Saved data entries
(** ** Paddle smoothing *)

(** X16.  The smoothing step of a tick moves the paddle toward its target
    without overshooting: for [dt >= 0] the new position lies between the
    old one and the target; for the steps [gameLoop] passes
    ([0 <= dt <= MAX_DT]) the remaining distance is the old one times
    [1 - 20 dt]; a paddle on its target stays there.  The target and the
    paddle's [y], [w], [h] are not written. *)
Theorem smoothing_no_overshoot (dt : Q) (g : Game) :
  0 <= dt ->
  let p := paddle g in
  let p' := paddle (integrate dt g) in
  Qmin (Paddle.x p) (Paddle.targetX p) <= Paddle.x p'
    <= Qmax (Paddle.x p) (Paddle.targetX p)
  /\ (dt <= MAX_DT ->
      Paddle.targetX p - Paddle.x p'
      == (Paddle.targetX p - Paddle.x p) * (1 - 20 * dt))
  /\ (Paddle.x p == Paddle.targetX p -> Paddle.x p' == Paddle.x p)
  /\ (Paddle.targetX p' = Paddle.targetX p /\ Paddle.y p' = Paddle.y p
      /\ Paddle.w p' = Paddle.w p /\ Paddle.h p' = Paddle.h p).
Proof.
  intros Hdt p p'. subst p p'.
  unfold integrate.
  cbn [paddle set_paddle set_ball Paddle.x Paddle.y Paddle.w Paddle.h
       Paddle.targetX Paddle_set_x].
  pose proof (smoothing_factor dt Hdt) as [Hk0 Hk1].
  set (k := Qmin 1 (dt * PADDLE_SMOOTHING)) in *.
  assert (Hk : dt <= MAX_DT -> k == 20 * dt).
  { intros Hd. assert (Hm : MAX_DT == 1 # 30) by reflexivity. rewrite Hm in Hd.
    subst k. unfold PADDLE_SMOOTHING.
    min_cases 1 (dt * 20); lra. }
  clearbody k.
  set (x := Paddle.x (paddle g)) in *.
  set (t := Paddle.targetX (paddle g)) in *.
  clearbody x t.
  split.
  { min_cases x t; max_cases x t; split; nra. }
  split.
  { intros Hd. rewrite (Hk Hd). ring. }
  split; [intros E; nra |].
  repeat split.
Qed.
(** X17: [AskConstraintValidator.validate] raises a [ValidationFailure]
    exactly when reading the ask answer of some value node's query
    raises; otherwise it returns a duplicate-free set that holds
    [(v, False)] exactly for the value nodes [v] whose answer is [False],
    and nothing else: an answer [True] and an answer [None] add no
    signal. *)
Theorem ask_validate_signals self focus value_nodes target_graph
    query_helper new_bind_vals :
  let outcome :=
    ask_outcome self focus target_graph query_helper
      (bind_vals_of query_helper new_bind_vals) in
  match AskConstraintValidator_validate self focus value_nodes target_graph
          query_helper new_bind_vals with
  | Raise e =>
      e = ValidationFailure "ASK Query did not return an askAnswer."
      /\ exists v, v ∈ value_nodes /\ outcome v = NoAskAnswer
  | Return violations =>
      (forall v, v ∈ value_nodes -> outcome v <> NoAskAnswer)
      /\ NoDup violations
      /\ forall x, x ∈ violations <->
           exists v, v ∈ value_nodes /\ outcome v = AskAnswer false
                     /\ x = (v, SBool false)
  end.
Proof.
  intros outcome. unfold AskConstraintValidator_validate.
  pose proof (ask_loop_spec self focus target_graph query_helper
                (bind_vals_of query_helper new_bind_vals) value_nodes []
                (NoDup_nil_2)) as H.
  destruct (ask_loop _ _ _ _ _ _ _) as [violations|e]; [|done].
  destruct H as (Hall & Hnd & Hiff). split; [done|]. split; [done|].
  intros x. rewrite Hiff. split; [|by right].
  intros [Hx|H]; [inversion Hx | done].
Qed.

(** What [select_row] does, by the truth values of the three fields. *)
Lemma select_row_truthy v r acc :
  select_row v r acc =
  if opt_truthy (row_path r) || opt_truthy (row_value r)
     || opt_truthy (row_this r)
  then set_add (v, STuple (row_this r) (row_path r) (row_value r)) acc
  else match row_failure r with
       | Some f => if failure_flagged f then set_add (v, SBool true) acc
                   else acc
       | None => acc
       end.
Proof. reflexivity. Qed.
(** * Scroll/animation coordination core of the portfolio site

    A shallow embedding of the behaviour layer of the site: the rate
    limiters and the frame scheduler of [utils.js], the [Terminal]
    controller and the [ScrollHandler] coordinator of [terminal.js], the
    geometry helpers of [utils.js] and the navigation bar and the skills
    accordion of [main.js], followed by the properties that the
    specification states about them and by further properties of the code.

    Conventions of the embedding.
    - The browser runs one task at a time.  Timers and animation-frame
      requests are kept in explicit queues; a timer whose deadline has been
      reached runs before any later task, at its deadline.
    - Time is counted in milliseconds and kept in [Z].
    - Offsets and heights are finite numbers, kept exact in [Q]; a result
      that is [NaN] or infinite is kept apart.
    - A closure's captured variables become a record (or a single value)
      threaded through the functions that stand for its body.
    - Callbacks handed to [setTimeout] and [requestAnimationFrame] are
      defunctionalised: each arrow function of the source is a constructor
      of a small inductive type, interpreted by the component that created
      it.
    - A field that may hold [null] or [undefined] is an [option]; a call
      through such a field throws [TypeError], which a computation of the
      coordinator passes on to the task that runs it.
    - The function that [throttle] wraps may throw; which of its
      invocations throw is a parameter of the wrapper.
    - [window.matchMedia] returns a new object on every call, and a
      listener is on the object it was added to.
    - Strings are sequences of ASCII characters.

    Left out: the drawing of the terminal's cursor and of its typewriter
    and background, the smooth-scroll animation and its easing functions,
    the page animations, and of [main.js] the contact form, the mobile
    menu and the marker of the active section; none of them writes a
    variable that the functions below read. *)

From stdpp Require Import gmap strings list fin_maps.
From Stdlib Require Import Ascii ZArith QArith Lia Lqa.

◆ WHAT YOU WILL DO ◆
Starting with the first line above and ending with the line that holds "Qmin (Paddle.x p)", restate each line word for word and add nothing else.

◆ SOLUTION TO THE PROBLEM ◆
(** ** Paddle smoothing *)

(** X16.  The smoothing step of a tick moves the paddle toward its target
    without overshooting: for [dt >= 0] the new position lies between the
    old one and the target; for the steps [gameLoop] passes
    ([0 <= dt <= MAX_DT]) the remaining distance is the old one times
    [1 - 20 dt]; a paddle on its target stays there.  The target and the
    paddle's [y], [w], [h] are not written. *)
Theorem smoothing_no_overshoot (dt : Q) (g : Game) :
  0 <= dt ->
  let p := paddle g in
  let p' := paddle (integrate dt g) in
  Qmin (Paddle.x p) (Paddle.targetX p) <= Paddle.x p'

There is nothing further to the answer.